AVAILABLE RECORDS: Begin

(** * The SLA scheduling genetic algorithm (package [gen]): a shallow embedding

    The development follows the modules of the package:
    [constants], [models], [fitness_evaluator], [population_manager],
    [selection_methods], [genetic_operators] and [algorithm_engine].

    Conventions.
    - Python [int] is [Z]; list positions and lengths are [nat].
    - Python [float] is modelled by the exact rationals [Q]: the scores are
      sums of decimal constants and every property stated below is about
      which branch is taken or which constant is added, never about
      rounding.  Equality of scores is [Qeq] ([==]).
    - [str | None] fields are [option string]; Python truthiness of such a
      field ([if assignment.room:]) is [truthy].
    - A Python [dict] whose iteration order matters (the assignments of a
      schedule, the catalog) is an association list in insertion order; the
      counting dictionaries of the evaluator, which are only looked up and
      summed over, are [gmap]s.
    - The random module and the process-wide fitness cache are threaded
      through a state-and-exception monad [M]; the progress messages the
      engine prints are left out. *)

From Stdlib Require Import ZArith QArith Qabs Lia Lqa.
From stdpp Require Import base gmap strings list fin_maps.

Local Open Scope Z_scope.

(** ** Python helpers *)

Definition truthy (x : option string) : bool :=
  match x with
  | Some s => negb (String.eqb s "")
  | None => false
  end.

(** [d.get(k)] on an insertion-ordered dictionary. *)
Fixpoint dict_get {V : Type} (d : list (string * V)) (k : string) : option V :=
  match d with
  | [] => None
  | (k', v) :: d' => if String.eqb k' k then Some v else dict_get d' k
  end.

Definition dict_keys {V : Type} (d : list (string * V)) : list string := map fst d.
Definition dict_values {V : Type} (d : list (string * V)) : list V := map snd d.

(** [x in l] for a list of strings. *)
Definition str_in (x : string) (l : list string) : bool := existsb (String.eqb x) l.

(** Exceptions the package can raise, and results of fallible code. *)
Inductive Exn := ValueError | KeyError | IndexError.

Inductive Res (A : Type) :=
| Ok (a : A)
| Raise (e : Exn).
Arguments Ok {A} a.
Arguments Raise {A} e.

AVAILABLE RECORDS: End
AVAILABLE RECORDS: Begin

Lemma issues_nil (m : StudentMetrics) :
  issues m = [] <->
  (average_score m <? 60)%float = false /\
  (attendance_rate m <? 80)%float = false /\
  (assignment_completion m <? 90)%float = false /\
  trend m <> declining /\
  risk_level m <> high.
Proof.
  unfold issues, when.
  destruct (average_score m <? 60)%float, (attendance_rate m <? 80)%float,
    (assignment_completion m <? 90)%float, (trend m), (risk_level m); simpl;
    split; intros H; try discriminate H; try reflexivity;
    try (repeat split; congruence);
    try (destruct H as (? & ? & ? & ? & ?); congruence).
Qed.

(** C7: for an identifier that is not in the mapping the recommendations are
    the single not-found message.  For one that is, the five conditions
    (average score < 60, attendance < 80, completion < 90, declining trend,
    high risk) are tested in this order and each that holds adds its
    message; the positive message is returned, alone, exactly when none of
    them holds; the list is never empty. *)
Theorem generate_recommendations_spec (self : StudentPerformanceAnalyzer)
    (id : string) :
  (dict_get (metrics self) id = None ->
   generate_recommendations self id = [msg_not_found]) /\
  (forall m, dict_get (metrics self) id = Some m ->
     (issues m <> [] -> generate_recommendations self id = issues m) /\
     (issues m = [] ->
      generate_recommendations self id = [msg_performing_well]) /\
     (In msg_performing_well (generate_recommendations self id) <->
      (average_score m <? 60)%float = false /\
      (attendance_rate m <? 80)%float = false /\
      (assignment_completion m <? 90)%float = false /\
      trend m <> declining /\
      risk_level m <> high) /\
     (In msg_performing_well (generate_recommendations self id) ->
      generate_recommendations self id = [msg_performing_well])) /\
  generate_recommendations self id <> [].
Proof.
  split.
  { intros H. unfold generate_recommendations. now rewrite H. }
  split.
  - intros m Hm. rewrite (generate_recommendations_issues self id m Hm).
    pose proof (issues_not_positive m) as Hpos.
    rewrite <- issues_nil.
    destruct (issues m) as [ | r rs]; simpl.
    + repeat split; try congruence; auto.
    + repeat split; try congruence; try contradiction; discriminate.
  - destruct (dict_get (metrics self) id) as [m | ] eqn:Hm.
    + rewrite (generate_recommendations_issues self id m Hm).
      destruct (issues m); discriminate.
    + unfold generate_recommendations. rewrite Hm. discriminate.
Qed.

AVAILABLE RECORDS: End
AVAILABLE RECORDS: Begin

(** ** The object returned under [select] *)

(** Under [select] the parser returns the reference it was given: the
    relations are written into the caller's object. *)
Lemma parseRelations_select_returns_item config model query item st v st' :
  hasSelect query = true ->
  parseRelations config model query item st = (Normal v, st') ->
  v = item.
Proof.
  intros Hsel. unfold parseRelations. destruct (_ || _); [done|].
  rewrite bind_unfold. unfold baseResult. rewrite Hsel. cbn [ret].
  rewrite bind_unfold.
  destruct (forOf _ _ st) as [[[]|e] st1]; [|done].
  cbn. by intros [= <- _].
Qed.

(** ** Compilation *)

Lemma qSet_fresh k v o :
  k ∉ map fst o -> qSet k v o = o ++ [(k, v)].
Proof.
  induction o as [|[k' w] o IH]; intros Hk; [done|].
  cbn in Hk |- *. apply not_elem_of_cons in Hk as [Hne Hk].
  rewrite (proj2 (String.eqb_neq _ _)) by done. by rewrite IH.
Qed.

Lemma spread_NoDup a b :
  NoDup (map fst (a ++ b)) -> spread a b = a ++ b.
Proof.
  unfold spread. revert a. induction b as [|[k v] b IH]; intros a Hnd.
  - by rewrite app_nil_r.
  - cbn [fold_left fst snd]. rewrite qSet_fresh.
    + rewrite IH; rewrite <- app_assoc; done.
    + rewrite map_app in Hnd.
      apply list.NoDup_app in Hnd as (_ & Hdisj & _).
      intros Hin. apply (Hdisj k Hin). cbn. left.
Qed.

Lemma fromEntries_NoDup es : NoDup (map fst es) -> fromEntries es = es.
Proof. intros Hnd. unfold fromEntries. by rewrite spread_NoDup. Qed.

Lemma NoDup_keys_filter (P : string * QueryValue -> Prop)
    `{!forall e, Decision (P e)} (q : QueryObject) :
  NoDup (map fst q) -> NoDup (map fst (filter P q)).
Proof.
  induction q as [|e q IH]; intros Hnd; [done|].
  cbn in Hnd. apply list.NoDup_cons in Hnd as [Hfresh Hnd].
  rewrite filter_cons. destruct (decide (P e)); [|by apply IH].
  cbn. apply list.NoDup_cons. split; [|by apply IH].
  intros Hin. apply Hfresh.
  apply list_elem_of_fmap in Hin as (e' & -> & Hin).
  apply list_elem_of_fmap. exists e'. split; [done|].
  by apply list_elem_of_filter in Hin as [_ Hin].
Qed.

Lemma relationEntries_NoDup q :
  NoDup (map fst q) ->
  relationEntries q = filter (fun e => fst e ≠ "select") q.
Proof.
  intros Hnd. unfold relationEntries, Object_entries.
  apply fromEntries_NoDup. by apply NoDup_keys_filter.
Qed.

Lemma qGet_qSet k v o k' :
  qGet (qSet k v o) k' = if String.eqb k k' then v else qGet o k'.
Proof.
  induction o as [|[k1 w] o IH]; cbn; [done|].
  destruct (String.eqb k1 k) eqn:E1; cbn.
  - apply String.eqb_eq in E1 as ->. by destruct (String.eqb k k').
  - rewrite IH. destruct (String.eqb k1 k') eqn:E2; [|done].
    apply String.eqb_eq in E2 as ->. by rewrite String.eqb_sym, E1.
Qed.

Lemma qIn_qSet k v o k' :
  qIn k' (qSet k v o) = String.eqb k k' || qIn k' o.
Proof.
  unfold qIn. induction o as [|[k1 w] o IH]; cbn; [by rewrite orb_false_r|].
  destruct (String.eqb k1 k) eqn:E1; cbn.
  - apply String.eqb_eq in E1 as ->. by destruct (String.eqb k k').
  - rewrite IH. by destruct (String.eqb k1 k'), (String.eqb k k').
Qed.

AVAILABLE RECORDS: End

- _ACTIVITY_
Your answer must be the lines above from the one containing "e, Decision (P" to the one containing "rewrite filter_cons. destruct", both included, restated word for word.

- _TASK SOLUTION_
    `{!forall e, Decision (P e)} (q : QueryObject) :
  NoDup (map fst q) -> NoDup (map fst (filter P q)).
Proof.
  induction q as [|e q IH]; intros Hnd; [done|].
  cbn in Hnd. apply list.NoDup_cons in Hnd as [Hfresh Hnd].
  rewrite filter_cons. destruct (decide (P e)); [|by apply IH].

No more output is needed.